The first is e-discovery, which over the last decade has moved from a subset of discovery to its own umbrella, covering email, IM chats, databases, CAD files, web sites, and any other electronically-stored information that could be relevant evidence in a law suit.
The second is social networking. Facebook, twitter, and myspace may be the best known, but there are also LinkedIn, Xanga, Badoo, Migente, Orkut, Studivz, Bebo, and hundreds if not thousands of more niche specific networks.
The wrinkle with social networking networking sites as they pertain to e-discovery is that they are very transient; pertinent information may only be online for days at a time.
Last week TechnoLawyer featured a product called Cloud Preservation, which is an online e-discovery service that archives and preserves content from Web sites, blogs, and social media.
According to TechnoLawyer:
"The people who work at your company (your clients for those of you who serve as outside counsel) continually add to, delete from, update, and refine your corporate Web sites, blogs, Facebook fan pages, Twitter accounts, and more.
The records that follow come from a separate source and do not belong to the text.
(** X10.  DELETE /tasks/:id by the owner answers 200, removes that
    task and no other; the same request repeated is answered 404 and
    changes nothing. *)
Theorem delete_task_removes_once (E : Env) (now now' : Z) (req : Request)
    (user : Claims) (db : DB) (id : N) (T : Task) :
  authenticated_as E req user →
  route req = DeleteTask (Some id) →
  tasks db !! id = Some T →
  userId T = sub user →
  let first := serve E now req db in
  let second := serve E now' req first.2 in
  first.1 = ok (JsonMessage (lit "Task deleted"))
  ∧ tasks first.2 !! id = None
  ∧ (∀ i, i ≠ id → tasks first.2 !! i = tasks db !! i)
  ∧ profiles first.2 = profiles db
  ∧ second = (error 404 "Task not found", first.2).
Proof.
  intros Ha Hr HT Hu. cbv zeta.
  rewrite !(serve_authenticated _ _ _ _ _ Ha), Hr.
  assert (delete_task user (Some id) db
          = (ok (JsonMessage (lit "Task deleted")),
             with_tasks db (delete id (tasks db)))) as ->.
  { unfold delete_task.
    by rewrite (proj2 (Task_findOne_Some _ _ _ T)). }
  cbn [fst snd with_tasks tasks profiles].
  split; [done|]. split; [apply lookup_delete_eq|].
  split; [intros i Hi; by apply lookup_delete_ne|]. split; [done|].
  apply delete_task_not_found, Task_findOne_missing. cbn.
  apply lookup_delete_eq.
Qed.
(** [obj[k] = x] on a property list: an existing property keeps its place
    and takes the new value, a new one goes to the end. *)
Fixpoint set_prop (props : list (string * JsVal)) (k : string) (x : JsVal)
  : list (string * JsVal) :=
  match props with
  | [] => [(k, x)]
  | (k', v) :: rest =>
      if String.eqb k k' then (k', x) :: rest else (k', v) :: set_prop rest k x
  end.

(** Well-formed values: no object has two properties of one name. *)
Fixpoint wf (v : JsVal) : Prop :=
  match v with
  | JArr items => (fix all (l : list JsVal) : Prop :=
                     match l with [] => True | x :: r => wf x /\ all r end) items
  | JObj props => NoDup (List.map fst props) /\
                  (fix all (l : list (string * JsVal)) : Prop :=
                     match l with [] => True | (_, x) :: r => wf x /\ all r end) props
  | _ => True
  end.

(** Induction on values, with the hypothesis for every element of an
    array and every property of an object. *)
Section JsVal_induction.
Variable P : JsVal -> Prop.
Hypothesis case_undefined : P JUndefined.
Hypothesis case_null : P JNull.
Hypothesis case_bool : forall b, P (JBool b).
Hypothesis case_num : forall n, P (JNum n).
Hypothesis case_str : forall s, P (JStr s).
Hypothesis case_arr : forall items, Forall P items -> P (JArr items).
Hypothesis case_obj :
  forall props, Forall (fun kv => P (snd kv)) props -> P (JObj props).

Fixpoint JsVal_nested_ind (v : JsVal) : P v :=
  match v with
  | JUndefined => case_undefined
  | JNull => case_null
  | JBool b => case_bool b
  | JNum n => case_num n
  | JStr s => case_str s
  | JArr items =>
      case_arr items
        ((fix go (l : list JsVal) : Forall P l :=
            match l with
            | [] => @List.Forall_nil _ P
            | x :: r => @List.Forall_cons _ P x r (JsVal_nested_ind x) (go r)
            end) items)
  | JObj props =>
      case_obj props
        ((fix go (l : list (string * JsVal)) : Forall (fun kv => P (snd kv)) l :=
            match l with
            | [] => @List.Forall_nil _ _
            | kv :: r => @List.Forall_cons _ (fun kv => P (snd kv)) kv r (JsVal_nested_ind (snd kv)) (go r)
            end) props)
  end.
End JsVal_induction.

End Js.
Export Js.

(** ** JSON text

    [JSON.stringify] and [JSON.parse] of the platform, for the values of
    [Js]: the compact output of [JSON.stringify], and a parser of the JSON
    grammar (white space between tokens, the escapes of string literals,
    duplicate member names resolved as assignments in order). *)
Module Json.

(** *** JSON.stringify *)

(** The double quote character. *)
Definition dquote : ascii := ascii_of_N 34.

Definition hex_digit (n : N) : ascii :=
  if (n <? 10)%N then ascii_of_N (48 + n) else ascii_of_N (87 + n).

(** QuoteJSONString on one code unit: the two-character escapes, the
    [\u00XX] form for the other control characters, the character itself
    otherwise. *)
Definition escape_char (c : ascii) : string :=
  let n := N_of_ascii c in
  if (n =? 34)%N then String "\" (String dquote "")
  else if (n =? 92)%N then "\\"
  else if (n =? 8)%N then "\b"
  else if (n =? 12)%N then "\f"
  else if (n =? 10)%N then "\n"
  else if (n =? 13)%N then "\r"
  else if (n =? 9)%N then "\t"
  else if (n <? 32)%N then
    String "\" (String "u" (String "0" (String "0"
      (String (hex_digit (n / 16)) (String (hex_digit (n mod 16)) "")))))
  else String c "".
Nextpoint designed Cloud Preservation to automatically crawl these online properties at predefined intervals, creating a comprehensive and searchable archive of this content, including HTML source code and images."While it obviously doesn't archive retroactively (although webarchive.org is an interesting source for websites pre-2009), anyone with a hint of advance notice can specify sites to monitor, thus precluding any possible spoliation.
Also, from the Cloud Preservation site comes the cryptic offer of a preferred customer program for "Corporations, consultants, law firms, and any organization interested in volume pricing with fewer restrictions."